For over 5 years, talking about bitcoin has likely lost me credibility in traditional finance circles. It’s certainly cost me the opportunity of making money out of this podcast also – I can’t help it –  Popularity, profit, and pandering to pre-conceived notions isn’t my style. Cutting through the pretense and having the conversations that can really build wealth for the everyday person – that’s my style. This involves having conversations with people I know you may not agree with, not because they’re right, but because it’ll help you think for yourself – a skill that’s getting harder and harder to hone.

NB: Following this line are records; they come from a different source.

(* ===== verification/Multiboot.v ===== *)
(** * Boot information of a multiboot2 loader

    [nxkernel/kernel/boot/multiboot2.c]: the structure a multiboot2 loader
    leaves in memory, tag by tag, converted to the kernel's [NTBLI].  The
    structure is input from outside; addresses are those of the identity
    mapping at boot.  [out] is the caller's record, the descriptors go to
    memory. *)

From S2P Require Import Prelude Types Mem BootInfo.

(** [MB2_TAG_END]: nxkernel/kernel/boot/multiboot2.c:13-13 *)
Definition MB2_TAG_END : Z := 0.
(** [MB2_TAG_MODULE]: nxkernel/kernel/boot/multiboot2.c:14-14 *)
Definition MB2_TAG_MODULE : Z := 3.
(** [MB2_TAG_MMAP]: nxkernel/kernel/boot/multiboot2.c:15-15 *)
Definition MB2_TAG_MMAP : Z := 6.
(** [MB2_TAG_FRAMEBUF]: nxkernel/kernel/boot/multiboot2.c:16-16 *)
Definition MB2_TAG_FRAMEBUF : Z := 8.
(** [MB2_TAG_ACPI_OLD]: nxkernel/kernel/boot/multiboot2.c:17-17 *)
Definition MB2_TAG_ACPI_OLD : Z := 14.
(** [MB2_TAG_ACPI_NEW]: nxkernel/kernel/boot/multiboot2.c:18-18 *)
Definition MB2_TAG_ACPI_NEW : Z := 15.
(** [MB2_MEM_AVAILABLE]: nxkernel/kernel/boot/multiboot2.c:21-21 *)
Definition MB2_MEM_AVAILABLE : Z := 1.
(** [MB2_MEM_ACPI]: nxkernel/kernel/boot/multiboot2.c:22-22 *)
Definition MB2_MEM_ACPI : Z := 3.
(** [MB2_MEM_NVS]: nxkernel/kernel/boot/multiboot2.c:23-23 *)
Definition MB2_MEM_NVS : Z := 4.
(** [MB2_MEM_BAD]: nxkernel/kernel/boot/multiboot2.c:24-24 *)
Definition MB2_MEM_BAD : Z := 5.
(** [MB2_MIN_RSDP_SIZE]: nxkernel/kernel/boot/multiboot2.c:26-26 *)
Definition MB2_MIN_RSDP_SIZE : Z := 20.
(** [MB2_MAX_INFO_SIZE]: nxkernel/kernel/boot/multiboot2.h:17-17 *)
Definition MB2_MAX_INFO_SIZE : Z := 0x100000.

Definition sizeof_NTBLI : Z := 112.

(** [rd32]: nxkernel/kernel/boot/multiboot2.c:29-35 *)
Definition rd32 (m : mem) (p : Z) : Z := ld32 m p.
(** [rd64]: nxkernel/kernel/boot/multiboot2.c:37-43 *)
Definition rd64 (m : mem) (p : Z) : Z := ld64 m p.

(** ** Stores to the fields of the record *)

Definition set_memory_size (v : Z) (o : NTBLI) : NTBLI :=
  mk_NTBLI (magic o) (version o) (ntbli_size o) v (initrd_base o) (initrd_size o) (framebuffer_base o)
    (framebuffer_size o) (width o) (height o) (pixels_per_scan_line o) (pixel_format o) (memmap_base o)
    (memmap_size o) (memmap_desc_size o) (memmap_desc_version o) (Rsdp o).
Definition set_initrd (base size : Z) (o : NTBLI) : NTBLI :=
  mk_NTBLI (magic o) (version o) (ntbli_size o) (memory_size o) base size (framebuffer_base o)
    (framebuffer_size o) (width o) (height o) (pixels_per_scan_line o) (pixel_format o) (memmap_base o)
    (memmap_size o) (memmap_desc_size o) (memmap_desc_version o) (Rsdp o).
Definition set_framebuffer (base size w h stride format : Z) (o : NTBLI) : NTBLI :=
  mk_NTBLI (magic o) (version o) (ntbli_size o) (memory_size o) (initrd_base o) (initrd_size o) base
    size w h stride format (memmap_base o) (memmap_size o) (memmap_desc_size o) (memmap_desc_version o) (Rsdp o).
Definition set_memmap (base size desc_size desc_version : Z) (o : NTBLI) : NTBLI :=
  mk_NTBLI (magic o) (version o) (ntbli_size o) (memory_size o) (initrd_base o) (initrd_size o)
    (framebuffer_base o) (framebuffer_size o) (width o) (height o) (pixels_per_scan_line o) (pixel_format o)
    base size desc_size desc_version (Rsdp o).
Definition set_Rsdp (v : Z) (o : NTBLI) : NTBLI :=
  mk_NTBLI (magic o) (version o) (ntbli_size o) (memory_size o) (initrd_base o) (initrd_size o)
    (framebuffer_base o) (framebuffer_size o) (width o) (height o) (pixels_per_scan_line o) (pixel_format o)
    (memmap_base o) (memmap_size o) (memmap_desc_size o) (memmap_desc_version o) v.

(** ** The memory map *)

(** [map_memory_type]: nxkernel/kernel/boot/multiboot2.c:45-54 *)
Definition map_memory_type (mb2_type : Z) : Z :=
  if mb2_type =? MB2_MEM_AVAILABLE then NTBLI_MEM_CONVENTIONAL
  else if mb2_type =? MB2_MEM_ACPI then NTBLI_MEM_ACPI_RECLAIM
  else if mb2_type =? MB2_MEM_NVS then NTBLI_MEM_ACPI_NVS
  else if mb2_type =? MB2_MEM_BAD then NTBLI_MEM_UNUSABLE
  else NTBLI_MEM_RESERVED.

(** [dst[used] = ...] *)
(** [st_memdesc]: nxkernel/kernel/boot/multiboot2.c:105-110 *)
Definition st_memdesc (a type start pages : Z) (m : mem) : mem :=
  stn 8 (a + 32) 0 (stn 8 (a + 24) pages (stn 8 (a + 16) 0 (stn 8 (a + 8) start (stn 4 (a + 4) 0 (stn 4 a type m))))).

Definition page_down (v : Z) : Z := Z.land v (unot 64 (NTBLI_PAGE_SIZE - 1)).
Definition page_up (v : Z) : Z := page_down (u64 (v + (NTBLI_PAGE_SIZE - 1))).

(** What an entry covers once aligned, or [None] when it is skipped: inwards
    for available memory, outwards for the rest. *)
(** [entry_span]: nxkernel/kernel/boot/multiboot2.c:76-100 *)
Definition entry_span (base len type : Z) : option (Z * Z) :=
  if (len =? 0) || (u64 (base + len) <? base) then None
  else
    let end_ := u64 (base + len) in
    if type =? NTBLI_MEM_CONVENTIONAL then
      let '(start, end_) := (page_up base, page_down end_) in
      if end_ <=? start then None else Some (start, end_)
    else
      let '(start, end_) := (page_down base, page_up end_) in
      if end_ <? start then None else Some (start, end_).

(** The loop over the entries from address [e] on. *)
(** [mmap_loop]: nxkernel/kernel/boot/multiboot2.c:75-117 *)
Fixpoint mmap_loop (n : nat) (e entry_size dst cap_entries used : Z) (s : NTBLI * mem) : Z * (NTBLI * mem) :=
  match n with
  | O => (used, s)
  | S n =>
      let '(out, m) := s in
      let type := map_memory_type (rd32 m (e + 16)) in
      match entry_span (rd64 m e) (rd64 m (e + 8)) type with
      | None => mmap_loop n (e + entry_size) entry_size dst cap_entries used s
      | Some (start, end_) =>
          if cap_entries <=? used then (used, s)
          else
            let m := st_memdesc (dst + used * sizeof_memdesc) type start (u64 (end_ - start) / NTBLI_PAGE_SIZE) m in
            let out :=
              if ((type =? NTBLI_MEM_CONVENTIONAL) || (type =? NTBLI_MEM_ACPI_RECLAIM) ||
                  (type =? NTBLI_MEM_ACPI_NVS)) && (memory_size out <? end_)
              then set_memory_size end_ out else out in
            mmap_loop n (e + entry_size) entry_size dst cap_entries (used + 1) (out, m)
      end
  end.

(** [convert_mmap]: nxkernel/kernel/boot/multiboot2.c:57-119 *)
Definition convert_mmap (tag tag_size dst cap_entries : Z) (s : NTBLI * mem) : res Z * (NTBLI * mem) :=
  if tag_size <? 16 then (Err NinvalidFormat, s)
  else
    let entry_size := rd32 s.2 (tag + 8) in
    if entry_size <? 24 then (Err NinvalidFormat, s)
    else
      let '(used, s) := mmap_loop (Z.to_nat ((tag_size - 16) / entry_size)) (tag + 16) entry_size dst cap_entries 0 s in
      (Ok used, s).

(** ** The other tags *)

(** [convert_framebuffer]: nxkernel/kernel/boot/multiboot2.c:121-164 *)
Definition convert_framebuffer (tag tag_size : Z) (m : mem) (out : NTBLI) : NTBLI :=
  if tag_size <? 38 then out
  else
    let addr := rd64 m (tag + 8) in
    let pitch := rd32 m (tag + 16) in
    let w := rd32 m (tag + 20) in
    let h := rd32 m (tag + 24) in
    let bpp := ld8 m (tag + 28) in
    let fbtype := ld8 m (tag + 29) in
    let red_pos := ld8 m (tag + 32) in
    let green_pos := ld8 m (tag + 34) in
    let blue_pos := ld8 m (tag + 36) in
    if negb (fbtype =? 1) || negb (bpp =? 32) || (addr =? 0) || (w =? 0) || (h =? 0) then out
    else if negb (Z.land pitch 3 =? 0) || (pitch <? u32 (w * 4)) then out
    else
      let format :=
        if (red_pos =? 16) && (green_pos =? 8) && (blue_pos =? 0) then NTBLI_PIXEL_BGR
        else if (red_pos =? 0) && (green_pos =? 8) && (blue_pos =? 16) then NTBLI_PIXEL_RGB
        else NTBLI_PIXEL_BITMASK in
      set_framebuffer addr (u64 (pitch * h)) w h (pitch / 4) format out.

(** [MB2_TAG_MODULE]: the first module is the initial RAM disk. *)
(** [convert_module]: nxkernel/kernel/boot/multiboot2.c:206-217 *)
Definition convert_module (tag size : Z) (m : mem) (out : NTBLI) : NTBLI :=
  if (16 <=? size) && (initrd_base out =? 0) then
    let mstart := rd32 m (tag + 8) in
    let mend := rd32 m (tag + 12) in
    if mstart <? mend then set_initrd mstart (mend - mstart) out else out
  else out.

(** ** The loop over the tags *)

(** What the loop changes: [have_rsdp_new], the record and memory. *)
Abbreviation mb2_st := (bool * (NTBLI * mem))%type.

(** The body of the [switch]; a status ends the conversion. *)
(** [handle_tag]: nxkernel/kernel/boot/multiboot2.c:204-243 *)
Definition handle_tag (tag type size memmap_buf memmap_cap : Z) (s : mb2_st) : Nerror * mb2_st :=
  let '(have_rsdp_new, (out, m)) := s in
  if type =? MB2_TAG_MODULE then (Nok, (have_rsdp_new, (convert_module tag size m out, m)))
  else if type =? MB2_TAG_MMAP then
    match convert_mmap tag size memmap_buf (memmap_cap / sizeof_memdesc) (out, m) with
    | (Err _, om) => (NinvalidFormat, (have_rsdp_new, om))
    | (Ok count, (out, m)) =>
        (Nok, (have_rsdp_new,
          (set_memmap memmap_buf (u64 (count * sizeof_memdesc)) sizeof_memdesc 1 out, m)))
    end
  else if type =? MB2_TAG_FRAMEBUF then (Nok, (have_rsdp_new, (convert_framebuffer tag size m out, m)))
  else if type =? MB2_TAG_ACPI_NEW then
    if 8 + MB2_MIN_RSDP_SIZE <=? size then (Nok, (true, (set_Rsdp (tag + 8) out, m))) else (Nok, s)
  else if type =? MB2_TAG_ACPI_OLD then
    if negb have_rsdp_new && (8 + MB2_MIN_RSDP_SIZE <=? size)
    then (Nok, (have_rsdp_new, (set_Rsdp (tag + 8) out, m))) else (Nok, s)
  else (Nok, s).

(** The loop; [fuel] bounds its rounds, each of which moves [off] by at least
    eight. *)
(** [tag_loop]: nxkernel/kernel/boot/multiboot2.c:192-246 *)
Fixpoint tag_loop (fuel : nat) (mbi total off memmap_buf memmap_cap : Z) (s : mb2_st) : Nerror * mb2_st :=
  match fuel with
  | O => (Nok, s)
  | S fuel =>
      if negb (off + 8 <=? total) then (Nok, s)
      else
        let tag := mbi + off in
        let type := rd32 s.2.2 tag in
        let size := rd32 s.2.2 (tag + 4) in
        if type =? MB2_TAG_END then (Nok, s)
        else if (size <? 8) || (total - off <? size) then (NinvalidFormat, s)
        else match handle_tag tag type size memmap_buf memmap_cap s with
        | (Nok, s) => tag_loop fuel mbi total (u32 (off + Z.land (u32 (size + 7)) (unot 32 7))) memmap_buf memmap_cap s
        | (e, s) => (e, s)
        end
  end.

(** The record [memset] and the first assignments leave. *)
(** [mb2_start]: nxkernel/kernel/boot/multiboot2.c:185-189 *)
Definition mb2_start : NTBLI :=
  mk_NTBLI NTBLI_MAGIC NTBLI_VERSION sizeof_NTBLI 0 0 0 0 0 0 0 0 NTBLI_PIXEL_BLTONLY 0 0 0 0 0.

(** [multiboot2_to_ntbli]: nxkernel/kernel/boot/multiboot2.c:166-255 *)
Definition multiboot2_to_ntbli (mbi_phys memmap_buf memmap_cap : Z) (s : NTBLI * mem) : Nerror * (NTBLI * mem) :=
  let '(out, m) := s in
  if memmap_buf =? 0 then (NinvalidArg, s)
  else if (mbi_phys =? 0) || negb (Z.land mbi_phys 7 =? 0) || (0x100000000 <=? mbi_phys) then (NinvalidPointer, s)
  else
    let total := rd32 m mbi_phys in
    if (total <? 16) || (MB2_MAX_INFO_SIZE <? total) || (0x100000000 <? u64 (mbi_phys + total)) then (NinvalidFormat, s)
    else
      match tag_loop (S (Z.to_nat (total / 8))) mbi_phys total 8 memmap_buf memmap_cap (false, (mb2_start, m)) with
      | (Nok, (_, (out, m))) =>
          if (memmap_base out =? 0) || (memory_size out =? 0) then (NinvalidFormat, (out, m)) else (Nok, (out, m))
      | (e, (_, s)) => (e, s)
      end.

Today, for those who believe bitcoin is just about making money, there’s good news, and some bad news too. The bitcoin ETFs and the halving this year could result in some strong price action – the bad news – bitcoin isn’t about the price action.

In this episode, I’m having a conversation with Konrad Hurren, a bitcoin economist from the Austrian School of understanding. In this episode, which may be slightly above beginner level for some, we’re talking about the bitcoin ETF, the halving cycle, and some of the things that may affect price over 2024.

I should explain a bit about what an ETF is, however: an exchange-traded fund. An exchange-traded fund is a way to invest in a basket or group of investments all at once. You may choose to have a fund that’s focused all on technology, on smaller companies, international shares, or dividend stocks – you name it, there’s something for everyone. Instead of going out and buying all the individual investments, one purchase does it all. There’s no need for complicated share registries, separate tax reports or rebalancing; it’s all packaged up into one simple parcel, A bitcoin ETF is a bit simpler – instead of investing in a bunch of companies all at once, there’s only one thing in there – bitcoin. No need to set up a digital wallet – or set an account with a crypto retailer. If you like, you could use an online brokerage and purchase a bitcoin ETF just like you would for the S&P 500 index fund. Why is this a big deal? Well, for the everyday investor interested in money go up – here you can benefit from the price appreciation of bitcoin without the complications.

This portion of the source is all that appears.